[Opening Dataset records section]

Lemma step_wf (ev : event) (s s' : state) :
  wf s -> step net r options searchRegistries term ev s = Some s' ->
  wf s'.
Proof.
  intros Hwf Hstep. destruct ev as [e| | |j|j|j|].
  - (* Cancel *)
    simpl in Hstep. destruct (ctx_err s) eqn:Hctx; [done |].
    simplify_eq. destruct Hwf. split; simpl; try done.
    intros res Hres. destruct (wf_returned0 res Hres) as [(e' & ? & _)|?];
      [congruence | by right].
  - (* Acquired *)
    step_inv Hstep. simplify_eq.
    apply andb_true_iff in Hc as [Hc Hsem].
    apply andb_true_iff in Hc as [Hret Hnext].
    apply bool_decide_eq_true in Hret, Hnext.
    destruct Hwf.
    destruct (lookup_lt_is_Some_2 (routines s) (next s)) as [g Hg];
      [lia |].
    assert (g = NotStarted) as -> by (by apply (wf_started0 (next s))).
    split; simpl.
    + by rewrite length_insert.
    + done.
    + lia.
    + intros j g. destruct (decide (j = next s)) as [->|Hne].
      * rewrite list_lookup_insert_eq by lia. intros [= <-].
        split; [done | lia].
      * rewrite list_lookup_insert_ne by done. intros Hj.
        rewrite (wf_started0 j g Hj). lia.
    + rewrite (countIf_insert _ _ _ _ _ Hg). simpl. lia.
    + unfold searchMaxParallel in *. lia.
    + rewrite (countIf_insert _ _ _ _ _ Hg). simpl. lia.
    + intros j g. destruct (decide (j = next s)) as [->|Hne].
      * rewrite list_lookup_insert_eq by lia. intros [= <-]. simpl.
        by apply (wf_stored0 _ _ Hg).
      * rewrite list_lookup_insert_ne by done. apply wf_stored0.
    + intros res Hres. congruence.
  - (* AcquireFailed *)
    step_inv Hstep.
    destruct (ctx_err s) as [e|] eqn:Hctx; simpl in Hstep; [|done].
    simplify_eq.
    apply andb_true_iff in Hc as [Hret Hnext].
    apply bool_decide_eq_true in Hret, Hnext.
    destruct Hwf. split; simpl; try done.
    intros res [= <-]. left. by exists e.
  - (* SearchReturns *)
    step_inv Hstep. apply bool_decide_eq_true in Hc. subst g.
    destruct (searchRegistries !! j) as [registry|] eqn:Hreg;
      simpl in Hstep; [|done].
    destruct (searchImageInRegistry _ _ _ _ _) as [[out e]|] eqn:Hout;
      simpl in Hstep; [|done].
    simplify_eq. destruct Hwf.
    pose proof (lookup_lt_Some _ _ _ Hg) as Hlt.
    split; simpl.
    + by rewrite length_insert.
    + by rewrite length_insert.
    + done.
    + intros i g. destruct (decide (i = j)) as [->|Hne].
      * rewrite list_lookup_insert_eq by done. intros [= <-].
        pose proof (wf_started0 _ _ Hg). intuition congruence.
      * rewrite list_lookup_insert_ne by done. apply wf_started0.
    + rewrite (countIf_insert _ _ _ _ _ Hg). simpl. lia.
    + done.
    + rewrite (countIf_insert _ _ _ _ _ Hg). simpl. lia.
    + intros i g. destruct (decide (i = j)) as [->|Hne].
      * rewrite !list_lookup_insert_eq by lia. intros [= <-]. simpl.
        unfold outcome. rewrite Hreg. simpl. by rewrite Hout.
      * rewrite !list_lookup_insert_ne by done. apply wf_stored0.
    + intros res Hres.
      destruct (wf_returned0 res Hres) as [?|(? & Hall & ?)]; [by left |].
      rewrite Forall_forall in Hall.
      assert (hasSignalled Searching = true); [|done].
      apply Hall. by eapply list_elem_of_lookup_2.
  - (* RunWgDone *)
    step_inv Hstep. simplify_eq.
    apply andb_true_iff in Hc as [Hc Hwg].
    apply bool_decide_eq_true in Hc. subst g.
    destruct Hwf.
    pose proof (lookup_lt_Some _ _ _ Hg) as Hlt.
    split; simpl.
    + by rewrite length_insert.
    + done.
    + done.
    + intros i g. destruct (decide (i = j)) as [->|Hne].
      * rewrite list_lookup_insert_eq by done. intros [= <-].
        pose proof (wf_started0 _ _ Hg). intuition congruence.
      * rewrite list_lookup_insert_ne by done. apply wf_started0.
    + rewrite (countIf_insert _ _ _ _ _ Hg). simpl. lia.
    + done.
    + rewrite (countIf_insert _ _ _ _ _ Hg). simpl. lia.
    + intros i g. destruct (decide (i = j)) as [->|Hne].
      * rewrite !list_lookup_insert_eq by lia. intros [= <-]. simpl.
        by apply (wf_stored0 _ _ Hg).
      * rewrite !list_lookup_insert_ne by done. apply wf_stored0.
    + intros res Hres.
      destruct (wf_returned0 res Hres) as [?|(? & Hall & ?)]; [by left |].
      rewrite Forall_forall in Hall.
      assert (hasSignalled Stored = true); [|done].
      apply Hall. by eapply list_elem_of_lookup_2.
  - (* RunRelease *)
    step_inv Hstep. simplify_eq.
    apply andb_true_iff in Hc as [Hc Hsem].
    apply bool_decide_eq_true in Hc. subst g.
    destruct Hwf.
    pose proof (lookup_lt_Some _ _ _ Hg) as Hlt.
    split; simpl.
    + by rewrite length_insert.
    + done.
    + done.
    + intros i g. destruct (decide (i = j)) as [->|Hne].
      * rewrite list_lookup_insert_eq by done. intros [= <-].
        pose proof (wf_started0 _ _ Hg). intuition congruence.
      * rewrite list_lookup_insert_ne by done. apply wf_started0.
    + rewrite (countIf_insert _ _ _ _ _ Hg). simpl. lia.
    + lia.
    + rewrite (countIf_insert _ _ _ _ _ Hg). simpl. lia.
    + intros i g. destruct (decide (i = j)) as [->|Hne].
      * rewrite !list_lookup_insert_eq by lia. intros [= <-]. simpl.
        by apply (wf_stored0 _ _ Hg).
      * rewrite !list_lookup_insert_ne by done. apply wf_stored0.
    + intros res Hres.
      destruct (wf_returned0 res Hres) as [?|(? & Hall & ?)]; [by left |].
      right. split; [done |]. split; [|done].
      apply Forall_insert; done.
  - (* WaitReturns *)
    step_inv Hstep. simplify_eq.
    apply andb_true_iff in Hc as [Hc Hwg].
    apply andb_true_iff in Hc as [Hret Hnext].
    apply bool_decide_eq_true in Hret, Hnext.
    destruct Hwf. split; simpl; try done.
    intros res [= <-]. right. split; [done |]. split; [|done].
    apply countIf_all. unfold len in *. lia.
Qed.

[Closing Dataset records section]

__Activity__:
When a line above contains the string "right", copy that line.

__Reply__:
      [congruence | by right].
      right. split; [done |]. split; [|done].
    intros res [= <-]. right. split; [done |]. split; [|done].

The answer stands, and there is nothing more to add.